Comme écrit plus haut, Voici le Temps des Assassins fut sans doute le film de Julien Duvivier le plus apprécié par la Nouvelle Vague. Ce qui ne veut rien dire en soit, mais tout de même l’on pouvait être étonné par une telle position. Si nous regrettons que Duvivier ait fait l’objet de critiques systématiques et très partisanes, forcé de constater que l’œuvre ici traitée est sans doute la plus marquante de son auteur. Que ce soit dans son fondamental, mais aussi côté esthétique.
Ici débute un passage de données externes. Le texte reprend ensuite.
(** X20. A constructed driver caches address 0x0C, processorState 4 and
    outputRate 0.  The getters, the sensor reads, [readOutputRate] and the
    four register primitives leave the three cached fields as they are;
    [start] sets processorState to 4 on a failed probe, and on a
    successful probe sets address to its [int16_t] argument,
    processorState by the status switch and outputRate from the
    output-rate word. *)
Theorem cached_state_frame :
  A1335_new = mkA1335 0x0C 4 0 /\
  preserves_sensor (D := D) getAddress /\
  preserves_sensor (D := D) getProcessorState /\
  preserves_sensor (D := D) getOutputRate /\
  preserves_sensor (D := D) readAngle /\
  preserves_sensor (D := D) readAngleRaw /\
  preserves_sensor (D := D) readTemp /\
  preserves_sensor (D := D) readTempRaw /\
  preserves_sensor (D := D) readField /\
  preserves_sensor (D := D) readFieldRaw /\
  preserves_sensor (D := D) readOutputRate /\
  (forall reg, preserves_sensor (D := D) (normalRead reg)) /\
  (forall reg data, preserves_sensor (D := D) (normalWrite reg data)) /\
  (forall reg, preserves_sensor (D := D) (extendedRead reg)) /\
  (forall reg data, preserves_sensor (D := D) (extendedWrite reg data)) /\
  (forall address_ (s : System D),
     sensor (snd (start address_ s)) =
     if fst (probe s) =? 0 then
       mkA1335 (to_int16 address_)
         (switch_processing_status
            (byte_of 0 (fst (fst (start_reads address_ s))))
            (processorState (sensor s)))
         (byte_of 0 (snd (fst (start_reads address_ s))))
     else
       mkA1335 (address (sensor s)) 4 (outputRate (sensor s))).
Proof.
  split; [reflexivity|].
  repeat match goal with
         | |- _ /\ _ => split
         end;
    try exact start_sensor; intros;
    try (unfold readAngle, readTemp, readField, readOutputRate); frame.
Qed.

(** C2 (as the code has it).  The output rate travels in the
    least-significant byte of the 4-byte ORATE word, [msBy(3)]: [start]
    caches [outputRate] from the least-significant byte of the word
    [extendedRead(ORATE)] returned, and [setOutputRate] hands
    [extendedWrite(ORATE, .)] the word whose least-significant byte is the
    clamped rate and whose other three bytes are zero. *)
Theorem output_rate_low_byte :
  bytes_4.msBy 3 = bytes_4.lsBy 0 /\
  (forall address_ (s : System D),
     fst (probe s) = 0 ->
     outputRate (sensor (snd (start address_ s))) =
     byte_of 0 (snd (fst (start_reads address_ s)))) /\
  (forall rate (s : System D),
     setOutputRate rate s =
     (normalWrite CTRL (register16 0x80 0x46) ;;
      delayMicroseconds 150 ;;
      extendedWrite ORATE (clamp_rate rate) ;;
      delayMicroseconds 50 ;;
      normalWrite CTRL (register16 0xC0 0x46) ;;
      delayMicroseconds 150) s) /\
  (forall rate,
     byte_of 0 (clamp_rate rate) = clamp_rate rate /\
     byte_of 1 (clamp_rate rate) = 0 /\
     byte_of 2 (clamp_rate rate) = 0 /\
     byte_of 3 (clamp_rate rate) = 0).
Proof.
  split; [reflexivity|]. split; [|split].
  - intros address_ s Hp. rewrite start_sensor.
    apply Z.eqb_eq in Hp. rewrite Hp. reflexivity.
  - exact setOutputRate_sequence.
  - intros rate. apply byte_of_small.
    pose proof (clamp_rate_range rate). lia.
Qed.

(** C8 (as the code has it).  When the angle register reads back as the
    byte pair 0xA0, 0x00 (most-significant byte first), the register value
    has even parity: the reading is not valid, [readAngleRaw] returns 0
    from its error path and [readAngle] returns 0.0 degrees. *)
Theorem angle_register_A000 (s : System D) :
  rxBuffer (wire (snd (normalRead_request ANG s))) = [0xA0; 0x00] ->
  fst (normalRead ANG s) = register16 0xA0 0x00 /\
  xor_bits16 (fst (normalRead ANG s)) = false /\
  angle_valid (fst (normalRead ANG s)) = false /\
  fst (readAngleRaw s) = 0 /\
  fst (readAngle s) = 0%float.
Proof.
  intros Hrx.
  assert (Hv : fst (normalRead ANG s) = register16 0xA0 0x00).
  { apply normalRead_received; [exact Hrx | lia | lia]. }
  rewrite readAngle_run, readAngleRaw_run. cbn [fst]. rewrite Hv.
  repeat split; reflexivity.
Qed.

End Runs.

(** ** Runs against the scripted device *)

(** The device acknowledges everything and answers the status read with
    0x80 0x10 and the output-rate read with status 0 and data 07 00 00 00. *)
Definition answering : System Script :=
  boot (mkScript [] [[0x80; 0x10]; [0; 7; 0; 0; 0]]).

(** The device does not acknowledge its address (status code 2). *)
Definition absent : System Script := boot (mkScript [2] []).

(** The device answers the first register read with 0xA0 0x00. *)
Definition angle_A000 : System Script := boot (mkScript [] [[0xA0; 0x00]]).

(** A device that acknowledges everything and never delivers a byte. *)
Definition silent : System Script := boot (mkScript [] []).

Lemma start_probe_failure_witness :
  fst (probe absent) <> 0 /\
  fst (start 0x0D absent) = 2 /\
  processorState (sensor (snd (start 0x0D absent))) = 4.
Proof.
  assert (Hp : fst (probe absent) <> 0) by (vm_compute; discriminate).
  destruct (start_probe_failure 0x0D absent Hp) as [Hret [Hstate _]].
  split; [exact Hp|]. split; [rewrite Hret; reflexivity | exact Hstate].
Defined.

Lemma start_processor_state_table_witness :
  fst (probe answering) = 0 /\
  processorState (sensor (snd (start 0x0D answering))) = 1.
Proof.
  assert (Hp : fst (probe answering) = 0) by reflexivity.
  destruct (start_processor_state_table 0x0D answering Hp) as [_ [Hidle _]].
  split; [exact Hp|]. apply Hidle; reflexivity.
Defined.

Lemma start_probes_cached_address_witness :
  sensor answering = A1335_new /\
  exists rest,
    calls (wire (snd (start 0x0D answering))) =
    calls (wire answering) ++ BeginTransmission 0x0C :: EndTransmission :: rest.
Proof.
  destruct (start_probes_cached_address 0x0D answering) as [_ [_ [_ [_ Hnew]]]].
  split; [reflexivity|]. apply Hnew. reflexivity.
Defined.

Lemma output_rate_low_byte_witness :
  fst (probe answering) = 0 /\
  outputRate (sensor (snd (start 0x0D answering))) =
  byte_of 0 (snd (fst (start_reads 0x0D answering))).
Proof.
  destruct (output_rate_low_byte (D := Script)) as [_ [Hstart _]].
  split; [reflexivity|]. apply Hstart. reflexivity.
Defined.

Lemma angle_register_A000_witness :
  rxBuffer (wire (snd (normalRead_request ANG angle_A000))) = [0xA0; 0x00] /\
  angle_valid (fst (normalRead ANG angle_A000)) = false /\
  fst (readAngle angle_A000) = 0%float.
Proof.
  assert (Hrx : rxBuffer (wire (snd (normalRead_request ANG angle_A000)))
                = [0xA0; 0x00]) by reflexivity.
  destruct (angle_register_A000 angle_A000 Hrx) as [_ [_ [Hvalid [_ Hdeg]]]].
  split; [exact Hrx|]. split; [exact Hvalid | exact Hdeg].
Defined.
Le metteur en scène confirme son obsession du cadre propre, et a dorénavant les moyens technique de multiplier les mouvements de caméra, ce dont il ne se prive pas, toujours dans l’optique de mettre en valeur l’action et non par simple goût du beau. En résulte un formel justifié, plaisant car jamais m’as-tu-vu. Ainsi, Voici le Temps des Assassins est sans doute le plus conseillé des films de Duvivier, sans aucun doute son plus pessimiste, qui propulse le style de son auteur au sommet de ses capacités. Un grand film.